> TASK DETAILS: A line below contains "(** ** packages/domain-python/src/memdot_domain/learning.py", and a later one contains "Definition all : list t := [UNIT;". Repeat both, with every line between them, exactly.

> RECORDS:
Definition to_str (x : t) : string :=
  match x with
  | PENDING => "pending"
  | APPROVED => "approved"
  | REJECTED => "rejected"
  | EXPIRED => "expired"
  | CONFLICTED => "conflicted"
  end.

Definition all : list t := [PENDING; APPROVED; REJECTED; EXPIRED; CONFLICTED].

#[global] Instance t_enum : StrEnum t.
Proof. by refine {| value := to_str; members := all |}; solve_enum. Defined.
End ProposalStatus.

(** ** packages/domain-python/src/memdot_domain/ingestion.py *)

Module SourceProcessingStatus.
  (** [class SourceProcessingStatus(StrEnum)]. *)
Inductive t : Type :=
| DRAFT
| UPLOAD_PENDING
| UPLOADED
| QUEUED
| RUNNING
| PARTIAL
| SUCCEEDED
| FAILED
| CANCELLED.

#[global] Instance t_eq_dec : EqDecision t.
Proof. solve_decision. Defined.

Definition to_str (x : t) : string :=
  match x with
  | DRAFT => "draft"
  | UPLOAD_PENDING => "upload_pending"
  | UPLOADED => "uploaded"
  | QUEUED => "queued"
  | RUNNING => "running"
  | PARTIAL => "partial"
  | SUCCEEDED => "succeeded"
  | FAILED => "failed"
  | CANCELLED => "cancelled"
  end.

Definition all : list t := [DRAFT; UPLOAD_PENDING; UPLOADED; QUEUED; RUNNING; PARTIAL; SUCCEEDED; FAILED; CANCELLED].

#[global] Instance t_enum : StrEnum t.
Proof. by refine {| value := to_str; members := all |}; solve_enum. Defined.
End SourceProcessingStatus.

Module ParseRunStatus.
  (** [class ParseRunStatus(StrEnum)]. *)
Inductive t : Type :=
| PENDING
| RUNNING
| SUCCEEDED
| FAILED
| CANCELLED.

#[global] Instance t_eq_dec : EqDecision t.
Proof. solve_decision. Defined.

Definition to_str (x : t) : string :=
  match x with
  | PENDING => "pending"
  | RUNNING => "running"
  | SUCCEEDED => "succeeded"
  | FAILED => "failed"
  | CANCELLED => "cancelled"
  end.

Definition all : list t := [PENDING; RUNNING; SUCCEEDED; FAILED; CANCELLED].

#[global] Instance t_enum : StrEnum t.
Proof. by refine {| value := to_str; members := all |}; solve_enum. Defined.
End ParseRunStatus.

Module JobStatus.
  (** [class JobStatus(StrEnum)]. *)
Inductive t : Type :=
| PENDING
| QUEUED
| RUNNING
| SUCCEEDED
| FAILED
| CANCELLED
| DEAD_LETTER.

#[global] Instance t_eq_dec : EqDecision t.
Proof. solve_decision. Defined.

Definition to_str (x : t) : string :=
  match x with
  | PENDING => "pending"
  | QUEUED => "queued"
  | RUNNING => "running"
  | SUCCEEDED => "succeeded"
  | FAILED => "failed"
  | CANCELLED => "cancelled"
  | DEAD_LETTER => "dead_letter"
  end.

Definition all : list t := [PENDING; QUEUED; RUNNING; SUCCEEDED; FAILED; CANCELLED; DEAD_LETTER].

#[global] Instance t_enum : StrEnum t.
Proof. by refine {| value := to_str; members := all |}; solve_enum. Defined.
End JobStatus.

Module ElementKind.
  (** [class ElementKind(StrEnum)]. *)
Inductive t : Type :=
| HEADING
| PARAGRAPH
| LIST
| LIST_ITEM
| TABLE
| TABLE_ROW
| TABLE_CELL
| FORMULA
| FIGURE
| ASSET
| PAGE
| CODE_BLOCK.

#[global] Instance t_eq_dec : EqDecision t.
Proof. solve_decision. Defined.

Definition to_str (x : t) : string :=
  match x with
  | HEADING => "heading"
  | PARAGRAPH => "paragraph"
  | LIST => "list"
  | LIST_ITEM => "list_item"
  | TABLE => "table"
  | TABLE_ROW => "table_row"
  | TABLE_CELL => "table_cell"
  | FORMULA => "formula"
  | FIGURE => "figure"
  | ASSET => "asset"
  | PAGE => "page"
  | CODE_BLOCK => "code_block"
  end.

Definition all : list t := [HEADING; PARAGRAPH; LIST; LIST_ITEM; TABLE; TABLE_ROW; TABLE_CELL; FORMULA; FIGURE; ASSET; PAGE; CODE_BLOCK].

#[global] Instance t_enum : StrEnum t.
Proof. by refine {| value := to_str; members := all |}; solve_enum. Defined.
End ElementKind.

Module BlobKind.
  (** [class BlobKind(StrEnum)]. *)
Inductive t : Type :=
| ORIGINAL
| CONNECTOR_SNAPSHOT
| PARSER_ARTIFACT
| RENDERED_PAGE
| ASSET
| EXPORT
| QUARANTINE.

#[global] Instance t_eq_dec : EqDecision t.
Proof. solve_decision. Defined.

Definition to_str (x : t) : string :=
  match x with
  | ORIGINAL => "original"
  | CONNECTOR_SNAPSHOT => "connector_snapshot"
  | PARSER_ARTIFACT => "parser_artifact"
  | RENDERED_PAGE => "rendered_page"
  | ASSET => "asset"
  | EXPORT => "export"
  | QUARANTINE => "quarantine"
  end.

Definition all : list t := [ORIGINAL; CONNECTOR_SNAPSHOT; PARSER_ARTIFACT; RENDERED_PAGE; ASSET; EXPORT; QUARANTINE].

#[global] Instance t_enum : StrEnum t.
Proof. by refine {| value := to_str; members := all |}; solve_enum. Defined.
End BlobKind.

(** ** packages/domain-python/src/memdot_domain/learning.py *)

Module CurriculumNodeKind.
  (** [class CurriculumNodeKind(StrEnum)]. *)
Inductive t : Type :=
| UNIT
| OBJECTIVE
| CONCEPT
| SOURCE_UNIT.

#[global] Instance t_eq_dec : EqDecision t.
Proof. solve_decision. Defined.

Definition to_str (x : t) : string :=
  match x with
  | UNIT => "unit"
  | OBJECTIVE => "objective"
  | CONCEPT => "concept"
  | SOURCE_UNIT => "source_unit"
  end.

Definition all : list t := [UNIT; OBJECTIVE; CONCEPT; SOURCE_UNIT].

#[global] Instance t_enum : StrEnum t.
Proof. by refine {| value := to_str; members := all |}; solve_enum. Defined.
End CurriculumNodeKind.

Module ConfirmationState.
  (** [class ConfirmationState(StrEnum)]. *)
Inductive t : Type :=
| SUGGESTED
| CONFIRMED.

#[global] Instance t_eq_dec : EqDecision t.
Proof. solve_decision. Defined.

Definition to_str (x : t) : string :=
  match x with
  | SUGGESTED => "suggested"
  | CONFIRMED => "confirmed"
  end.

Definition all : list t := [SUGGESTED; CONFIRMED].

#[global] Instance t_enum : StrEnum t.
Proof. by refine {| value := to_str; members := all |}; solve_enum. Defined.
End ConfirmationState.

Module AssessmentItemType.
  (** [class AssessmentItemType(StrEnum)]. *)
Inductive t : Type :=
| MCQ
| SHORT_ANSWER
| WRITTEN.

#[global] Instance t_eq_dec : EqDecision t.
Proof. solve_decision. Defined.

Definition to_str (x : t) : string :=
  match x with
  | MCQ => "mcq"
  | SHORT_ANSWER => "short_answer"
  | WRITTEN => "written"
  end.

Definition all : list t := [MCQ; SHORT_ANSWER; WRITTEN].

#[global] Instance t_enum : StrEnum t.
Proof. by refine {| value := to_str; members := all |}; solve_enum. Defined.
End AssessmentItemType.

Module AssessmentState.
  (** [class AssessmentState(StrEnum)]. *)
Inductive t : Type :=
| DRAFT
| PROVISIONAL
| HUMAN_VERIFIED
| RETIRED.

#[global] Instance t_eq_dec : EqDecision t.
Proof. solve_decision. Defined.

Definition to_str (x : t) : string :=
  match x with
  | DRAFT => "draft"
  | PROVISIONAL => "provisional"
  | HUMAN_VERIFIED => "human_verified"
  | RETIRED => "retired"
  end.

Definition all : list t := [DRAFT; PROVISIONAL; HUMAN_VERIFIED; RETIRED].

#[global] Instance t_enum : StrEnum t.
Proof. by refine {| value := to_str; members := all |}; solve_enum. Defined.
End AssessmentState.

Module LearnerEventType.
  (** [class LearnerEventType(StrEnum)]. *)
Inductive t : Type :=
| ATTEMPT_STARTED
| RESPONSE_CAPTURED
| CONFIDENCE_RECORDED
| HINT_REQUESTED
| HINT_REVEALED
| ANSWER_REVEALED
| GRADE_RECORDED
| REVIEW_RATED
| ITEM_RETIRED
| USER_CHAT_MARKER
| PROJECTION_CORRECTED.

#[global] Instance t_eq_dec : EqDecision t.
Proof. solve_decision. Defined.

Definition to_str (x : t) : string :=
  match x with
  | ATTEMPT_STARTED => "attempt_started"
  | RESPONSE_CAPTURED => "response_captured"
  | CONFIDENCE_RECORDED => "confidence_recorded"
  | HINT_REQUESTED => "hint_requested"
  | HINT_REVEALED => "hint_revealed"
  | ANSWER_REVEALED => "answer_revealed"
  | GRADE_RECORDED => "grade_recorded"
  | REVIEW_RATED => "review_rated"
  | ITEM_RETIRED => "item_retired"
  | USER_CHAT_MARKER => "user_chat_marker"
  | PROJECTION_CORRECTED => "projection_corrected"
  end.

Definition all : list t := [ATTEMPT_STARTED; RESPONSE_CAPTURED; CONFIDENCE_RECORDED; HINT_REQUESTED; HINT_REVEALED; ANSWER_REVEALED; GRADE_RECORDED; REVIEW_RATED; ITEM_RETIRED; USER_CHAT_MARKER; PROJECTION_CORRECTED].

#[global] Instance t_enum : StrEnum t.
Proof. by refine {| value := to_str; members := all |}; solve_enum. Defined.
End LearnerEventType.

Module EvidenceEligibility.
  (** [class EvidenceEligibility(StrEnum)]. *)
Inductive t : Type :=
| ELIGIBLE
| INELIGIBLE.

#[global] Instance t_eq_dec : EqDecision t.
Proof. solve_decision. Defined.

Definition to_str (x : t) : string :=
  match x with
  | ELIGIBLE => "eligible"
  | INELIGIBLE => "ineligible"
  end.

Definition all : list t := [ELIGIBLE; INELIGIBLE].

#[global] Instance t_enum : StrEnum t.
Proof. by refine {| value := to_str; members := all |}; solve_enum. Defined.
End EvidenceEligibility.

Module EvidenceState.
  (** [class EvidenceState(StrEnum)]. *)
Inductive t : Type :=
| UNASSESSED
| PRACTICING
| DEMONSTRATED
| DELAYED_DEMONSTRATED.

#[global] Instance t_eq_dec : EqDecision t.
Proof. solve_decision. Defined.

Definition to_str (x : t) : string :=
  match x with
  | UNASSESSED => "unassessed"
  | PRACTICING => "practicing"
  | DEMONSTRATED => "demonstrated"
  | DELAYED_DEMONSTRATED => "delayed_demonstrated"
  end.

> SOLUTION FOR THIS TASK:
(** ** packages/domain-python/src/memdot_domain/learning.py *)

Module CurriculumNodeKind.
  (** [class CurriculumNodeKind(StrEnum)]. *)
Inductive t : Type :=
| UNIT
| OBJECTIVE
| CONCEPT
| SOURCE_UNIT.

#[global] Instance t_eq_dec : EqDecision t.
Proof. solve_decision. Defined.

Definition to_str (x : t) : string :=
  match x with
  | UNIT => "unit"
  | OBJECTIVE => "objective"
  | CONCEPT => "concept"
  | SOURCE_UNIT => "source_unit"
  end.

Definition all : list t := [UNIT; OBJECTIVE; CONCEPT; SOURCE_UNIT].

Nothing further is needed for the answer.